Um outro caso em que a teoria da diferença falha diz respeito à situação dos
danos de natureza continuada. Assim, por exemplo, se alguém, em
consequência de uma lesão, vê reduzida a sua capacidade para prestar trabalho
ou para auferir outro tipo de rendimentos, é manifesto que o dano não fica
eliminado com a atribuição de um valor para cobrir a diferença entre a sua
atual situação patrimonial real e a sua situação patrimonial hipotética nesse
momento. Efetivamente, passado algum tempo voltará a haver diferença entre
essas duas situações patrimoniais. A solução apenas pode passar, assim, pela
atribuição de uma indemnização em renda vitalícia ou temporária, cabendo ao
tribunal determinar as providências necessárias para garantir o seu pagamento,
conforme prevê o art. 567º. Só dessa forma a fixação da indemnização
permitirá colmatar a perda continuada dos rendimentos pelo lesado.
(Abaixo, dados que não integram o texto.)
Fixpoint write_wait_loop (fuel : nat) : M unit :=
  match fuel with
  | O => mwait
  | S fuel =>
    let! more := ssh_packet_have_data_to_write in
    if negb more then mret tt
    else
    let! timeout := gets packet_timeout_ms in
    let! ret := select_loop patience true timeout in
    match ret with
    | Some false => mfail SSH_ERR_CONN_TIMEOUT
    | _ => ssh_packet_write_poll ;; write_wait_loop fuel
    end
  end.

Definition ssh_packet_write_wait : M unit :=
  let! ok := env request_memory in
  if negb ok then mfail SSH_ERR_ALLOC_FAIL
  else ssh_packet_write_poll ;; write_wait_loop patience.

(** ** Discarding *)

Fixpoint fill_incoming (fuel : nat) (dlen : Z) : M unit :=
  match fuel with
  | O => mret tt
  | S fuel =>
    let! q := gets incoming_packet in
    if zlen q <? dlen then put_incoming (replicate 1024 (byte_of_Z 97)) ;; fill_incoming fuel dlen
    else mret tt
  end.

(** The MAC is computed for the time it takes.  Never returns 0. *)
Definition ssh_packet_stop_discard : M unit :=
  let! mac := gets packet_discard_mac in
  (match mac with
   | Some _ =>
     let! already := gets packet_discard_mac_already in
     let dlen := if PACKET_MAX_SIZE >? already then PACKET_MAX_SIZE - already else PACKET_MAX_SIZE in
     fill_incoming 257 dlen
   | None => mret tt
   end) ;;
  mfail SSH_ERR_MAC_INVALID.

Definition ssh_packet_start_discard (enc : option sshenc) (mac : option sshmac)
    (mac_already discard : Z) : M unit :=
  let cbc := match enc with Some e => cipher_is_cbc (enc_cipher e) | None => false end in
  if negb cbc || match mac with Some m => mac_etm m | None => false end then
    sshpkt_disconnect (lit "Packet corrupt") ;; mfail SSH_ERR_MAC_INVALID
  else
  (match mac with
   | Some m => if mac_enabled m then
                 modify (set_packet_discard_mac (Some m)) ;;
                 modify (set_packet_discard_mac_already mac_already)
               else mret tt
   | None => mret tt
   end) ;;
  let! n := gets (fun s => zlen (input s)) in
  if n >=? discard then ssh_packet_stop_discard
  else modify (set_packet_discard (u32 (discard - n))).

(** ** One packet *)

(** A packet was read, or the input holds no whole one: the type, [SSH_MSG_NONE] being
    none, and what is written to [seqnr_p]. *)
Definition polled : Type := Z * option Z.
Definition no_packet : polled := (SSH_MSG_NONE, None).

Definition ssh_packet_read_poll2_mux : M polled :=
  let! k := gets kex in
  match k with
  | Some _ => mfail SSH_ERR_INTERNAL_ERROR
  | None =>
    let! cp := gets input in
    let! known := gets packlen in
    if (known =? 0) && (zlen cp <? 4 + 1) then mret no_packet
    else
    (if known =? 0 then modify (set_packlen (PEEK_U32 (slice 0 4 cp))) else mret tt) ;;
    let! len := gets packlen in
    if (known =? 0) && ((len <? 4 + 1) || (len >? PACKET_MAX_SIZE)) then
      mfail SSH_ERR_MESSAGE_INCOMPLETE
    else
    let need := len + 4 in
    if zlen cp <? need then mret no_packet
    else
    modify (set_incoming_packet []) ;;
    put_incoming (slice 4 len cp) ;;
    consume_input need ;;
    (let! _padlen := sshpkt_get_u8 in mret tt) ;;
    let! type := sshpkt_get_u8 in
    modify (set_packlen 0) ;;
    mret (type, None)
  end.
Nesse
caso, admite-se ainda que a fixação da indemnização seja modificada, caso
sofram alteração sensível as condições em que se baseou (art. 567º/2).
Efetivamente, é sabido que a perceção dos rendimentos pode ser afetada pela
conjuntura económica, pelo que também a indemnização, quando fixada sob a
forma de renda deve poder evoluir em função dessa conjuntura.